For a given dredging licence area, EMS data were used to define a grid of particle start locations covering the license area at 0.5-km intervals. At each start position, the movement of 1000 tracer particles, released continuously over a 12.4 h tidal cycle, were simulated in the model. Separate calculations were undertaken at spring and neap tides to ensure a representative sampling of tidal states. The composition of dredger plumes is generally unknown, so a broad range of particle sizes was considered, and simulations assumed a uniform particle size distribution in the range 20–200 µm (fine silt to medium sand). Particles were tracked for a maximum of 48 h while they moved horizontally with the local tidal velocity and vertically under the influence of turbulence and a particle-size-dependent fall velocity. The position at which each particle hits the bottom was used to represent the direct, physical pressure on the seabed from the dredging plume. Settled plume material could be re-suspended and moved to other locations on subsequent tides. However, because of the difficulty in defining the end of such a process, the dilution in the quantity of material being moved each time, and the increasing uncertainty in predictions, no attempt was made to follow this longer term fate. The extent of dredging pressure for a given licence area was therefore estimated from the area occupied by the initial settling locations from all start positions. To do this, we first estimated the spatial density distribution of the particles associated with each licence area, using a kernel density estimator with a search radius of 0.5 km (comparable with the resolution of the release positions). This type of density estimator is widely used to predict animal movement home ranges from location data (Worton, 1987; Seaman and Powell, 1996). From this, we selected the area that encompassed 95% of the estimated spatial density distribution, using functions implemented with the Animal Movement Extension of ArcView 3 (Hooge and Eichenlaub, 2000). Boundaries between overlapping plume regions were dissolved to arrive at an estimate of the total area of seabed affected by dredging plumes.
Waste disposal
Disposal of waste material at sea is licensed under the UK Food and Environment Protection Act 1985. In 2004, all disposed material consisted of seabed sediments dredged as part of coastal developments, such as port construction and channel maintenance. Digital data for areas licensed for waste disposal are maintained by the UK's Centre for Environment, Fisheries and Aquaculture Science (Cefas). Information on the precise location of waste disposal within licensed areas is not available, so licence area boundaries were used to approximate the spatial extent of waste disposal, although this is likely to represent an overestimate in some cases and an underestimate in others because of plume dispersal (C. Vivian, Cefas, pers. comm.). Licensed areas actively used in 2004 were used to estimate the total spatial extent of waste disposal.
Fishing
For the assessment of fishing pressure, we concerned ourselves only with those vessels deploying mobile seabed gear, namely beam trawlers, otter trawlers, and shellfish dredgers.
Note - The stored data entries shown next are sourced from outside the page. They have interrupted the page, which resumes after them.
(* ===== verification/VmmThms.v ===== *)
(** * The kernel's address space: theorems

    The translations [vmm_init] establishes, what the flag conversion of
    [paging_map_page] loses, and the heap that [kmalloc_init] maps: zeroed
    memory on distinct frames, in which the allocator's invariant holds. *)

From S2P Require Import Prelude Mem StringC Pmm Paging Kmalloc KmallocInv KmallocSpec KmallocThms Vmm.
Local Open Scope Z_scope.
Local Open Scope kernel_scope.

Definition heap_flags : Z := Z.lor VM_FLAG_WRITE VM_FLAG_NX.

Definition heap_page (i : nat) : Z := HEAP_START + Z.of_nat i * PAGE_SIZE.

(** The first pages of the heap are mapped to the frames [fs], which hold
    zeros and are neither free nor tables. *)
Definition heap_frames (s : vmm) (own : owners) (free fs : list Z) : Prop :=
  NoDup fs ∧ ∀ i f, fs !! i = Some f →
    frame_ok (pg_mem (vm_paging s)) (vm_hhdm_offset s) f ∧ own !! f = None ∧ (f ∉ free) ∧
    (∀ x, f + vm_hhdm_offset s ≤ x < f + vm_hhdm_offset s + PAGE_SIZE →
       pg_mem (vm_paging s) x = Some 0) ∧
    translate (vm_paging s) (kernel_pml4 s) (heap_page i) = Some (leaf_entry f heap_flags).

Lemma heap_page_canonical i : (i < 512)%nat → canonical (heap_page i).
Proof. intros Hi. right. unfold heap_page, HEAP_START, PAGE_SIZE. simpl. lia. Qed.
The most reliable source of positional data for fishing vessels is the EC vessel monitoring system (VMS). This system has been in operation since 2000 and requires all vessels > 24-m length operating in EC waters to transmit automatically their location at a minimum of 2-h intervals (EC, 1997). In 2004, coverage was extended to all vessels over 18 m (EC, 2003). Smaller vessels, which typically operate inshore, were therefore not represented. Vessel gear types were often missing from the VMS database. Gear-type information for UK vessels was therefore obtained from corresponding logbook records, whereas for non-UK vessels, gear types were obtained from the EC vessel registration database (EC, 2005a). As the VMS is unable to discriminate between different types of activity (e.g. fishing, steaming, in port), we used transmitted speeds to develop rules to discriminate fishing from non-fishing locations. Speed frequency distributions showed that 1–6 knots appeared to correspond with fishing activity of otter trawlers and scallop dredgers, although beam trawlers appeared to fish at speeds of 2–8 knots.
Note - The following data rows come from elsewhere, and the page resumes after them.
(* ===== verification/MemInit.v ===== *)
(** * The memory after initialisation

    The direct map that [vmm_init] builds: every page of every region of the
    memory map is seen at its physical address plus the offset, so the code
    that runs on the new tables reads there the bytes it read before, and the
    page-table code reaches its tables.  [pmm_init], [vmm_init] and
    [kmalloc_init] are composed over the memory the boot loader leaves. *)

From S2P Require Import Prelude Mem StringC Pmm Paging Kmalloc KmallocInv KmallocSpec KmallocThms Vmm VmmThms.
Local Open Scope Z_scope.
Local Open Scope kernel_scope.

(** ** The direct map *)

(** The lowest address of the upper half. *)
Definition UPPER_HALF : Z := 0xffff800000000000.

(** The virtual address space: the direct map below the heap, the kernel
    image above it. *)
Record layout_ok (img : KernelImage) (off : Z) (memmap : PhysMemoryMap) : Prop := {
  lo_off : UPPER_HALF ≤ off ∧ off mod PAGE_SIZE = 0;
  lo_regions : Forall (λ e, 0 ≤ base e +64 length_ e ∧ off + region_end e ≤ HEAP_START ∧
    0 ≤ base e < 2 ^ 64) memmap;
  lo_image : image_ok img;
  lo_sections : HEAP_END ≤ TEXT_START img ∧ HEAP_END ≤ RODATA_START img ∧ HEAP_END ≤ DATA_START img ∧
    HEAP_END ≤ LIMINE_REQ_START img
}.

(** The pages of a region, and of all regions. *)
Definition region_pages (e : PhysMemoryRegion) : list Z :=
  frames_from (region_start e) (Z.of_nat (page_count (region_start e) (region_end e))).
Definition covered (memmap : PhysMemoryMap) (p : Z) : Prop := ∃ e, e ∈ memmap ∧ p ∈ region_pages e.

Lemma align_down_page a : 0 ≤ a < 2 ^ 64 → align_down a PAGE_SIZE = a - a mod PAGE_SIZE.
Proof.
  intros Ha. unfold align_down, PAGE_SIZE. change (lnot64 (4096 -64 1)) with (2 ^ 64 - 2 ^ 12).
  by rewrite (land_high_mask 64 12) by lia.
Qed.

(** A page of a region: aligned, inside the direct map. *)
Lemma region_page img off memmap e p :
  layout_ok img off memmap → e ∈ memmap → p ∈ region_pages e →
  p mod PAGE_SIZE = 0 ∧ 0 ≤ p ∧ off + p < HEAP_START.
Proof.
  intros [_ Hr _ _] He (i & -> & Hi)%elem_of_frames_from. rewrite Forall_forall in Hr.
  destruct (Hr e He) as (_ & Hend & Hb). unfold region_start in *. rewrite align_down_page in * by done.
  unfold page_count, PAGE_SIZE in *. dlia.
Qed.

Lemma covered_page img off memmap p :
  layout_ok img off memmap → covered memmap p →
  p mod PAGE_SIZE = 0 ∧ 0 ≤ p ∧ off + p < HEAP_START.
Proof. intros Hl (e & He & Hp). by eapply region_page. Qed.

(** Addresses of the upper half: the page determines the indices. *)
Lemma upper_indices a b :
  UPPER_HALF ≤ a < 2 ^ 64 → UPPER_HALF ≤ b < 2 ^ 64 → indices a = indices b →
  a `div` 4096 = b `div` 4096.
Proof. unfold UPPER_HALF. intros Ha Hb. apply indices_page; right; lia. Qed.

Lemma indices_same_page a b : a `div` 4096 = b `div` 4096 → indices a = indices b.
Proof.
  intros E. rewrite <-(indices_align a), <-(indices_align b), !Z.shiftr_div_pow2 by lia.
  change (2 ^ 12) with 4096. by rewrite E.
Qed.

(** The last request decides; here they all say the same. *)
Lemma after_requests_hit rs tr v e :
  (∀ w p f, (w, p, f) ∈ rs → indices v = indices w → leaf_entry p f = e) →
  tr v = Some e ∨ (∃ w p f, (w, p, f) ∈ rs ∧ indices v = indices w) →
  after_requests rs tr v = Some e.
Proof.
  revert tr. induction rs as [|[[w p] f] rs IH]; intros tr Hall Hhit; cbn [after_requests].
  { destruct Hhit as [|(? & ? & ? & Hin & _)]; [done|]. by apply not_elem_of_nil in Hin. }
  apply IH; [intros; eapply Hall; [by apply list_elem_of_further|done]|].
  case_bool_decide as Hi.
  - left. f_equal. eapply Hall; [by apply list_elem_of_here|done].
  - destruct Hhit as [|(w' & p' & f' & Hin & Hi')]; [by left|].
    apply elem_of_cons in Hin as [[= -> -> ->]|Hin]; [done|]. right. by exists w', p', f'.
Qed.

Lemma elem_of_loop_requests a n va pa f r :
  r ∈ loop_requests a n va pa f ↔ ∃ x, r = (va x, pa x, f) ∧ x ∈ frames_from a (Z.of_nat n).
Proof. unfold loop_requests. by rewrite list_elem_of_fmap. Qed.

(** The requests for sections are above the heap. *)
Lemma section_request a stop delta f w p fl :
  section_ok a stop → HEAP_END ≤ a → (w, p, fl) ∈ section_requests a stop delta f →
  HEAP_END ≤ w < 2 ^ 64.
Proof.
  intros [_ Hs] Ha (x & [= -> -> ->] & (i & -> & Hi)%elem_of_frames_from)%elem_of_loop_requests.
  unfold page_count, PAGE_SIZE in *. dlia.
Qed.

(** Each request of [vmm_init] is for the image or for a page of a region. *)
Lemma boot_request img off memmap delta w p f :
  layout_ok img off memmap → (w, p, f) ∈ boot_requests img off memmap delta →
  HEAP_END ≤ w < 2 ^ 64 ∨ (covered memmap p ∧ w = p + off ∧ f = heap_flags).
Proof.
  intros Hl Hin. pose proof Hl as [[Ho _] Hr (I1 & I2 & I3 & I4) (S1 & S2 & S3 & S4)].
  unfold boot_requests in Hin. rewrite !elem_of_app in Hin.
  destruct Hin as [H|[H|[H|[H|H]]]]; [left; by (eapply section_request; [| |exact H])..|]. right.
  apply list_elem_of_join in H as (l & Hl1 & (e & -> & He)%list_elem_of_fmap).
  apply elem_of_loop_requests in Hl1 as (x & [= -> -> ->] & Hx).
  destruct (region_page _ _ _ _ _ Hl He Hx) as (_ & Hx0 & Hx1).
  split; [by exists e|]. split; [|done]. apply wrap_small. unfold UPPER_HALF, HEAP_START in *. lia.
Qed.

(** Pages of the direct map are those of the regions. *)
Lemma direct_indices img off memmap p q i :
  layout_ok img off memmap → covered memmap p → covered memmap q → 0 ≤ i < PAGE_SIZE →
  indices (p + off + i) = indices (q + off) → p = q.
Proof.
  intros Hl Hp Hq Hi He. pose proof (lo_off _ _ _ Hl) as [Ho1 Ho2].
  destruct (covered_page _ _ _ _ Hl Hp) as (Hp1 & Hp2 & Hp3), (covered_page _ _ _ _ Hl Hq) as (Hq1 & Hq2 & Hq3).
  apply upper_indices in He; unfold UPPER_HALF, HEAP_START, PAGE_SIZE in *; dlia.
Qed.

(** The address [x] is not on the page of one of the addresses [D]. *)
Definition apart (D : list Z) (x : Z) : Prop := Forall (λ w, indices x ≠ indices w) D.

(** Every page of every region translates to itself in the direct map,
    except the pages of [D], where devices are mapped. *)
Definition direct_map (memmap : PhysMemoryMap) (off : Z) (D : list Z) (s : vmm) : Prop :=
  ∀ p i, covered memmap p → 0 ≤ i < PAGE_SIZE → apart D (p + off + i) →
    translate (vm_paging s) (kernel_pml4 s) (p + off + i) = Some (leaf_entry p heap_flags).

Lemma boot_direct_map img off memmap delta p i :
  layout_ok img off memmap → covered memmap p → 0 ≤ i < PAGE_SIZE →
  after_requests (boot_requests img off memmap delta) (λ _, None) (p + off + i) =
    Some (leaf_entry p heap_flags).
Proof.
  intros Hl Hp Hi. pose proof (lo_off _ _ _ Hl) as [Ho1 Ho2].
  destruct (covered_page _ _ _ _ Hl Hp) as (Hp1 & Hp2 & Hp3).
  apply after_requests_hit.
  - intros w q f Hin He. destruct (boot_request _ _ _ _ _ _ _ Hl Hin) as [Hw|(Hq & -> & ->)].
    + apply upper_indices in He; unfold HEAP_END, HEAP_START, HEAP_SIZE, UPPER_HALF, PAGE_SIZE in *; dlia.
    + by rewrite (direct_indices _ _ _ _ _ _ Hl Hp Hq Hi He).
  - right. destruct Hp as (e & He & Hp). exists (p +64 off), p, heap_flags. split.
    + unfold boot_requests. rewrite !elem_of_app. do 4 right. apply list_elem_of_join.
      exists (region_requests off e). split; [|apply list_elem_of_fmap; by exists e].
      apply elem_of_loop_requests. by exists p.
    + apply indices_same_page. rewrite wrap_small by (unfold UPPER_HALF, HEAP_START in *; lia).
      unfold PAGE_SIZE in *. dlia.
Qed.

(** What the running code reads in the direct map. *)
Lemma direct_mem img off memmap D s p i :
  layout_ok img off memmap → direct_map memmap off D s → vm_hhdm_offset s = pg_hhdm_offset (vm_paging s) →
  vm_hhdm_offset s = off → cr3 (vm_paging s) = kernel_pml4 s → covered memmap p → 0 ≤ i < PAGE_SIZE →
  apart D (p + off + i) →
  virt_mem (vm_paging s) (p + off + i) = pg_mem (vm_paging s) (p + off + i).
Proof.
  intros Hl Hd Ho1 Ho2 Hc Hp Hi HD. destruct (lo_off _ _ _ Hl) as [Hof1 Hof2].
  destruct (covered_page _ _ _ _ Hl Hp) as (Hp1 & Hp2 & Hp3). unfold virt_mem. rewrite Hc, Hd by done.
  rewrite leaf_entry_frame; [|unfold UPPER_HALF, HEAP_START in *; lia|done]. f_equal.
  rewrite <-Ho1, Ho2. unfold PAGE_SIZE in *. dlia.
Qed.

(** Pages that are requested later are taken out of it. *)
Lemma direct_map_keep off memmap V D s s' :
  same_walks_but V s s' → direct_map memmap off D s → direct_map memmap off (V ++ D) s'.
Proof. intros Hw Hd p i Hp Hi HD. apply Forall_app in HD as [HV HD]. rewrite Hw by done. by apply Hd. Qed.

Lemma heap_pages_apart img off memmap :
  layout_ok img off memmap →
  ∀ p i, covered memmap p → 0 ≤ i < PAGE_SIZE → apart heap_pages (p + off + i).
Proof.
  intros Hl p i Hp Hi. apply Forall_fmap, Forall_forall. intros j Hj%elem_of_seq He.
  destruct (covered_page _ _ _ _ Hl Hp) as (Hp1 & Hp2 & Hp3). destruct (lo_off _ _ _ Hl) as [Hof1 Hof2].
  apply upper_indices in He; unfold compose, heap_page, UPPER_HALF, HEAP_START, PAGE_SIZE in *; dlia.
Qed.

(** ** From the boot loader's memory to the three allocators *)

(** The boot loader's memory [m]: the usable frames are mapped in the direct
    map and there are enough of them. *)
Record memory_ok (img : KernelImage) (off : Z) (memmap : PhysMemoryMap) (delta : Z) (P : list (list Z)) (m : mem) : Prop := {
  mo_layout : layout_ok img off memmap;
  mo_aligned : Forall region_aligned (drop 1 memmap);
  mo_frames : Forall (frame_ok m off) (usable_frames memmap);
  mo_nodup : NoDup (usable_frames memmap);
  mo_boot : table_paths (boot_requests img off memmap delta) ⊆ P;
  mo_heap : upper_paths HEAP_START ⊆ P;
  mo_short : short P;
  mo_enough : (1 + 512 + length P ≤ length (usable_frames memmap))%nat
}.

(** The kernel's address space while it runs: the direct map, except for the
    devices at [D]; the heap, whose [i]th page is mapped to the [i]th of the
    distinct frames [fs], which are neither tables nor free; frames left for
    the tables on the paths [P]; and [m] unchanged outside the usable
    frames. *)
Record memory_ready (off : Z) (memmap : PhysMemoryMap) (P : list (list Z)) (m : mem) (fs D : list Z) (s : vmm)
    (own : owners) (free : list Z) : Prop := {
  my_inv : vmm_inv s own free;
  my_cpu : cr3 (vm_paging s) = kernel_pml4 s;
  my_off : vm_hhdm_offset s = off;
  my_enough : enough 0 P s free;
  my_direct : direct_map memmap off D s;
  my_heap : length fs = 512%nat ∧ NoDup fs ∧ ∀ i f, fs !! i = Some f → own !! f = None ∧ (f ∉ free) ∧
    (apart D (heap_page i) →
     translate (vm_paging s) (kernel_pml4 s) (heap_page i) = Some (leaf_entry f heap_flags));
  my_used : ∀ p, (p ∈ free ∨ is_Some (own !! p)) ∨ p ∈ fs → p ∈ usable_frames memmap;
  my_mem : ∀ p, p mod PAGE_SIZE = 0 → p ∉ usable_frames memmap →
    same_page m (pg_mem (vm_paging s)) off p
}.

(** The three calls of [kinit] in kernel/main.c; the result is the state of
    the heap. *)
Definition memory_init (img : KernelImage) (offset : Z) (memmap : PhysMemoryMap) (ka : KernelAddress) : M vmm heap :=
  zoom (pmm_init offset memmap);;
  vmm_init img offset memmap ka;;
  kmalloc_init.

Lemma regions_ok img off memmap : layout_ok img off memmap → Forall region_ok memmap.
Proof.
  intros [[Ho _] Hr _ _]. eapply Forall_impl; [exact Hr|]. intros e (_ & He & Hb). unfold region_ok, section_ok.
  unfold region_start. rewrite align_down_page by done. unfold UPPER_HALF, HEAP_START, PAGE_SIZE in *. dlia.
Qed.

(** A region of whole pages is covered. *)
Lemma usable_covered img off memmap p :
  layout_ok img off memmap → Forall region_aligned (drop 1 memmap) → p ∈ usable_frames memmap → covered memmap p.
Proof.
  intros Hl Ha Hp. unfold usable_frames in Hp. apply list_elem_of_join in Hp as (l & Hp & (e & -> & He)%list_elem_of_fmap).
  apply list_elem_of_filter in He as [Hu He]. rewrite Forall_forall in Ha.
  destruct (Ha e He Hu) as (A1 & A2 & A3 & A4 & A5). 
  assert (e ∈ memmap) as Hin by (rewrite <-(take_drop 1 memmap); apply elem_of_app; by right).
  exists e. split; [done|]. apply elem_of_frames_from in Hp as (i & -> & Hi).
  apply elem_of_frames_from. exists i. unfold region_start, region_end, align_up.
  rewrite (wrap_small 64 (base e + length_ e)) by lia.
  rewrite (wrap_small 64 (base e + length_ e + PAGE_SIZE)), wrap_small by (unfold PAGE_SIZE; lia).
  fold (align_down (base e + length_ e + PAGE_SIZE - 1) PAGE_SIZE).
  rewrite !align_down_page by (unfold PAGE_SIZE; lia).
  unfold page_count, PAGE_SIZE in *. dlia.
Qed.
Having filtered VMS locations on the basis of speed, trawling and dredging lines were created by joining consecutive fishing locations with straight-line paths. To estimate the spatial extent of fishing activity, track lines were buffered using assumed gear width dimensions: 24 m for beam trawlers (2 x 12 m wide beams), 4 m for otter trawlers (2 x 2 m scour tracks left by trawl doors), and 20.4 m for shellfish dredgers (24 x 0.85 m wide dredges) (ICES, 2000; Dinmore et al., 2003; D. Palmer, Cefas, unpublished data). Track areas for the three types of fishing activity were then amalgamated, and boundaries between overlapping tracks were dissolved to estimate the total area of seabed affected by demersal trawling.
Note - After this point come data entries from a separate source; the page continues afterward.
(* ===== verification/Alloc.v ===== *)
(** * The allocator interface

    What kmalloc.c promises to the parts of the kernel that keep objects on
    the heap: the address returned is not NULL and not that of another live
    object, and the only panic is the one for lack of memory.  Clients are
    proved against [AllocatorLaws]; [heap_allocator_laws] shows that the heap
    keeps the promise. *)

From S2P Require Import Prelude Mem Kmalloc KmallocInv KmallocLayout KmallocSpec KmallocThms.
Local Open Scope Z_scope.

Definition oom : string := "Kheap out of memory".

Class Allocator (A : Type) := {
  al_alloc : Z → M A Z;
  al_free : Z → M A unit;
  al_rep : A → gset Z → Prop
}.

(** Total correctness up to running out of memory. *)
Definition wpo {S A : Type} (c : M S A) (Q : A → S → Prop) (s : S) : Prop :=
  match c s with
  | Ok (a, s') => Q a s'
  | Panic msg => msg = oom
  | _ => False
  end.

Class AllocatorLaws (A : Type) `{Allocator A} := {
  al_alloc_spec : ∀ a L n, al_rep a L → 0 ≤ n < 2 ^ 32 →
    wpo (al_alloc n) (λ p a', p ≠ 0 ∧ (p ∉ L) ∧ al_rep a' ({[p]} ∪ L)) a;
  al_free_spec : ∀ a L p, al_rep a L → p ∈ L →
    wp (al_free p) (λ _ a', al_rep a' (L ∖ {[p]})) a
}.

Section wpo_rules.
Context {S : Type}.

Lemma wp_wpo {A} (c : M S A) Q s : wp c Q s → wpo c Q s.
Proof. unfold wp, wpo. by destruct (c s) as [[]| | |]. Qed.

Lemma wpo_ret {A} (a : A) Q (s : S) : Q a s → wpo (mret a) Q s.
Proof. done. Qed.

Lemma wpo_bind {A B} (c : M S A) (k : A → M S B) Q s :
  wpo c (λ a, wpo (k a) Q) s → wpo (c ≫= k) Q s.
Proof. unfold wpo, mbind, M_bind. by destruct (c s) as [[]| | |]. Qed.

Lemma wpo_mono {A} (c : M S A) (Q Q' : A → S → Prop) s :
  wpo c Q s → (∀ a s', Q a s' → Q' a s') → wpo c Q' s.
Proof. unfold wpo. destruct (c s) as [[]| | |]; naive_solver. Qed.

Lemma wpo_gets {A} (f : S → A) Q s : Q (f s) s → wpo (gets f) Q s.
Proof. done. Qed.

Lemma wpo_modify (f : S → S) (Q : unit → S → Prop) s : Q tt (f s) → wpo (modify f) Q s.
Proof. done. Qed.

Lemma wpo_kassert (b : bool) msg (Q : unit → S → Prop) s :
  b = true → Q tt s → wpo (kassert b msg) Q s.
Proof. by intros ->. Qed.
End wpo_rules.

Lemma wpo_zoom {T S A} `{Has T S} (c : M T A) (Q : A → S → Prop) s :
  wpo c (λ a t, Q a (upd t s)) (prj s) → wpo (zoom c) Q s.
Proof. unfold wpo, zoom. by destruct (c (prj s)) as [[]| | |]. Qed.

#[export] Hint Resolve wpo_ret wpo_gets wpo_modify wpo_kassert : kernel.

(** ** The heap as an allocator *)

(** The live objects are the payloads of the allocated chunks. *)
Definition heap_live (h : aheap) : gset Z :=
  list_to_set ((λ b, b.1 + 8) <$> allocated HEAP_START (a_chunks h)).

#[export] Instance heap_allocator : Allocator heap := {|
  al_alloc := kmalloc;
  al_free := kfree;
  al_rep := λ s L, ∃ h, heap_inv h s ∧ L = heap_live h
|}.

Lemma heap_live_addr h p : p ∈ heap_live h ↔ ∃ sz, (p - 8, sz) ∈ allocated HEAP_START (a_chunks h).
Proof.
  unfold heap_live. rewrite elem_of_list_to_set, list_elem_of_fmap. split.
  - intros ([b sz] & -> & Hb). exists sz. simpl. by replace (b + 8 - 8) with b by lia.
  - intros [sz Hb]. exists (p - 8, sz). simpl. split; [lia|done].
Qed.

(** No address is that of two chunks. *)
Lemma allocated_NoDup pf a cs :
  layout pf cs → NoDup ((λ b : Z * Z, b.1 + 8) <$> allocated a cs).
Proof.
  revert pf a. induction cs as [|[sz fr] cs IH]; intros pf a Hl; simpl; [constructor|].
  assert (∃ pf', layout pf' cs ∧ 0 < sz) as (pf' & Hl' & Hsz).
  { pose proof Hl as (? & ? & _ & Hl'). eexists. split; [exact Hl'|lia]. }
  destruct fr; simpl; [by eapply IH|]. apply NoDup_cons. split; [|by eapply IH].
  intros ([b bsz] & Hb & Hin)%list_elem_of_fmap. simpl in Hb.
  pose proof (allocated_range _ _ _ _ _ Hl' Hin). lia.
Qed.

#[export] Instance heap_allocator_laws : AllocatorLaws heap.
Proof.
  split.
  - intros s L n (h & Hinv & ->) Hn.
    destruct (kmalloc_alloc_sz_spec n) as (A1 & A2 & _); [lia|].
    destruct (kmalloc_cases h s n Hinv) as [(x & h' & Hstep & Hwp)|[_ E]]; [lia| |].
    + apply wp_wpo. eapply wp_mono; [exact Hwp|]. intros p s' (-> & Hinv' & _).
      destruct (alloc_step_block _ _ _ _ _ Hstep Hinv A2) as (Hp & H1 & H2 & _ & H4).
      split; [unfold HEAP_START in H1; lia|]. split.
      * intros (sz & Hb)%heap_live_addr. replace (x + 8 - 8) with x in Hb by lia.
        destruct Hinv as [Hl _ _ _ _ _]. pose proof (allocated_range _ _ _ _ _ Hl Hb).
        specialize (H4 _ _ Hb). lia.
      * exists h'. split; [done|]. unfold heap_live. rewrite Hp. done.
    + unfold wpo. simpl. by rewrite E.
  - intros s L p (h & Hinv & ->) Hp. apply heap_live_addr in Hp as [sz Hb].
    destruct (kfree_cases h s _ sz Hinv Hb) as (h' & Hstep & Hwp).
    replace (p - 8 + 8) with p in Hwp by lia. eapply wp_mono; [exact Hwp|].
    intros _ s' [Hinv' _]. exists h'. split; [done|].
    pose proof (free_step_block _ _ _ _ _ Hstep Hinv Hb) as Hperm.
    destruct Hinv as [Hl _ _ _ _ _]. apply (allocated_NoDup _ HEAP_START) in Hl.
    unfold heap_live. rewrite Hperm in Hl |- *. simpl in *.
    apply NoDup_cons in Hl as [Hnp _]. replace (p - 8 + 8) with p in * by lia.
    rewrite <-(elem_of_list_to_set (C := gset Z)) in Hnp. set_solver + Hnp.
Qed.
The above method is likely to arrive at an underestimate because vessels could potentially deviate from straight-line paths when fishing. We therefore estimated the potential difference between our estimates of fishing extent, which can be considered a minimum estimate, and the extent of fishing on the basis of deviations from straight-line paths. Assuming a constant trawling speed, there is a maximum distance (dmax) a vessel could potentially deviate from a straight line drawn between two consecutive positions separated by distance d. We calculated dmax by assuming that vessels travelled at a constant speed (speed over ground), determined by averaging the speed at consecutive positions. Where speeds were missing (transmission of speed information was not mandatory in 2004), we assumed that vessels were fishing at a constant speed equivalent to the 95% upper limit from the fishing speed frequency distribution for that vessel type. These constant speeds were 6.7 knots for beam trawling, 4.5 knots for otter trawling, and 4 knots for scallop dredging. The extent of deviation from a straight-line path was estimated by comparing the difference between dmax and the straight-line distance d used to estimate the minimum trawled distance between consecutive positions.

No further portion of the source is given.